What is a good career change for nurses?

All of the careers mentioned could be good options for nurses, but some may suit you better than others. Those that require only an RN license and a few years of experience working as a nurse will likely be easier to get into than those that require more training.

If careers that don't require additional education don't appeal to you, it may be time to consider going back to school, either to study a concentration like nurse education or to earn a master's degree or a second bachelor's in another area.

What is a good second career for a nurse?

Becoming a social worker may be a good alternative career for a nurse because you still get to work closely with people who need help. The work is usually done during business hours, so your schedule may be more manageable than your nursing schedule.

Another good second career for a nurse is clinical manager. These professionals oversee scheduling in medical clinics and help keep things running smoothly. Because they typically work in smaller clinics that are only open during business hours, clinical managers may also have more manageable schedules than nurses.

What can you do with a nursing degree if you hate nursing?

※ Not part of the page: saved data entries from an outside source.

(** [LimeLayer._check_header(base_layer, offset)] *)
Definition _check_header (base_layer : DataLayer) (offset : Z)
  : outcome (Z * Z) :=
  match read base_layer offset _header_struct_size with
  | None => Raise (LimeFormat (HeaderReadFailed offset))
  | Some header_data =>
      match _header_struct_unpack header_data with
      | None => Raise StructError
      | Some (magic, version, start, end_, reserved) =>
          if negb (magic =? MAGIC) then
            Raise (LimeFormat (BadMagic magic offset))
          else if negb (version =? VERSION) then
            Raise (LimeFormat (UnsupportedVersion version offset))
          else Return (start, end_)
      end
  end.

(** One entry of the segment table, as the tuple the code appends:
    [(start, offset + header_size, segment_length)]. *)
Definition segment : Type := Z * Z * Z.

Definition mapped_start (s : segment) : Z := s.1.1.
Definition source_offset (s : segment) : Z := s.1.2.
Definition length_ (s : segment) : Z := s.2.
Definition mapped_end (s : segment) : Z := mapped_start s + length_ s - 1.

(** The [while offset < base_maxaddr] loop of [_load_segments], with
    its local variables [maxaddr], [offset] and [segments] as
    arguments. [fuel] bounds the number of iterations. *)
Fixpoint _load_segments_loop (fuel : nat) (base_layer : DataLayer)
    (base_maxaddr maxaddr offset : Z) (segments : list segment)
  : outcome (list segment) :=
  if offset <? base_maxaddr then
    match fuel with
    | O => OutOfFuel
    | S fuel' =>
        match _check_header base_layer offset with
        | Return (start, end_) =>
            if (start <? maxaddr) || (end_ <? start) then
              Raise (LimeFormat (BadRange start end_ offset))
            else
              let segment_length := end_ - start + 1 in
              _load_segments_loop fuel' base_layer base_maxaddr end_
                (offset + _header_struct_size + segment_length)
                (segments ++ [(start, offset + _header_struct_size,
                               segment_length)])
        | Raise e => Raise e
        | OutOfFuel => OutOfFuel
        end
    end
  else Return segments.

(** The attributes of a layer object that the module reads or writes. *)
Record t : Type := {
  _context : Context;
  _config_path : string;
  _name : string;
  _base_layer : string;
  _segments : list segment
}.

Definition set_segments (self : t) (segments : list segment) : t :=
  {| _context := _context self; _config_path := _config_path self;
     _name := _name self; _base_layer := _base_layer self;
     _segments := segments |}.

(** [LimeLayer._load_segments(self)]: the object after the call and
    how the call ended. Every iteration moves [offset] forward by more
    than the header size, so [base_maxaddr] iterations are enough. *)
Definition _load_segments (self : t) : t * outcome unit :=
  match memory (_context self) !! _base_layer self with
  | None => (self, Raise (KeyError (_base_layer self)))
  | Some base_layer =>
      let base_maxaddr := maximum_address base_layer in
      match _load_segments_loop (Z.to_nat base_maxaddr) base_layer
              base_maxaddr 0 0 [] with
      | Return segments =>
          if (length segments =? 0)%nat then
            (self, Raise (LimeFormat (EmptyContainer (_base_layer self))))
          else (set_segments self segments, Return tt)
      | Raise e => (self, Raise e)
      | OutOfFuel => (self, OutOfFuel)
      end
  end.

Section Init.
(** [super().__init__] of [segmented.SegmentedLayer] is outside this
    module; it either raises or yields the object to finish. *)
Variable segmented_init : Context -> string -> string -> outcome t.

(** [LimeLayer.__init__(self, context, config_path, name)] *)
Definition __init__ (context : Context) (config_path name : string)
  : outcome t :=
  match segmented_init context config_path name with
  | Return self =>
      match _load_segments self with
      | (self', Return _) => Return self'
      | (_, Raise e) => Raise e
      | (_, OutOfFuel) => OutOfFuel
      end
  | Raise e => Raise e
  | OutOfFuel => OutOfFuel
  end.
End Init.

End LimeLayer.

Module LimeStacker.

Definition stack_order : Z := 10.

Section Stack.
Variable segmented_init :
  Context -> string -> string -> outcome LimeLayer.t.
(** [context.memory.free_layer_name] and
    [interfaces.configuration.path_join], both outside this module. *)
Variable free_layer_name : Context -> string -> string.
Variable path_join : string -> string -> string.

(** [LimeStacker.stack(context, layer_name)]: the context after the
    call and how it ended; [Return None] is Python's [return None]. *)
Definition stack (context : Context) (layer_name : string)
  : Context * outcome (option LimeLayer.t) :=
  match memory context !! layer_name with
  | None => (context, Raise (KeyError layer_name))
  | Some base_layer =>
      match LimeLayer._check_header base_layer 0 with
      | Raise (LimeFormat _) => (context, Return None)
      | Raise e => (context, Raise e)
      | OutOfFuel => (context, OutOfFuel)
      | Return _ =>
          let new_name := free_layer_name context "LimeLayer" in
          let context' :=
            {| memory := memory context;
               config := <[path_join new_name "base_layer" := layer_name]>
                           (config context) |} in
          match LimeLayer.__init__ segmented_init context' new_name
                  new_name with
          | Return layer => (context', Return (Some layer))
          | Raise e => (context', Raise e)
          | OutOfFuel => (context', OutOfFuel)
          end
      end
  end.
End Stack.

End LimeStacker.

(** ** Sources made of segments

    A chunk is one header record (magic and version as the module
    expects them) together with the payload that follows it. *)
Record chunk : Type := {
  c_start : Z;
  c_end : Z;
  c_reserved : Z;
  c_payload : list Byte.byte
}.

Definition encode_chunk (c : chunk) : list Byte.byte :=
  LimeLayer._header_struct_pack LimeLayer.MAGIC LimeLayer.VERSION
    (c_start c) (c_end c) (c_reserved c) ++ c_payload c.

Definition encode_chunks (cs : list chunk) : list Byte.byte :=
  concat (map encode_chunk cs).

If you don't want to be a nurse anymore and want to get out of the healthcare field altogether, consider a career in business management. With some extra training, you could become a leader at a company that values your organizational skills. If you want to climb the corporate ladder, you should consider going back to school to earn a degree in business administration, accounting, or finance.

Another career choice is director of case management. Your RN license makes you a good candidate for this career. Directors of case management oversee case managers who work with people with substance use disorders, the elderly, people with low incomes, and people with severe illnesses.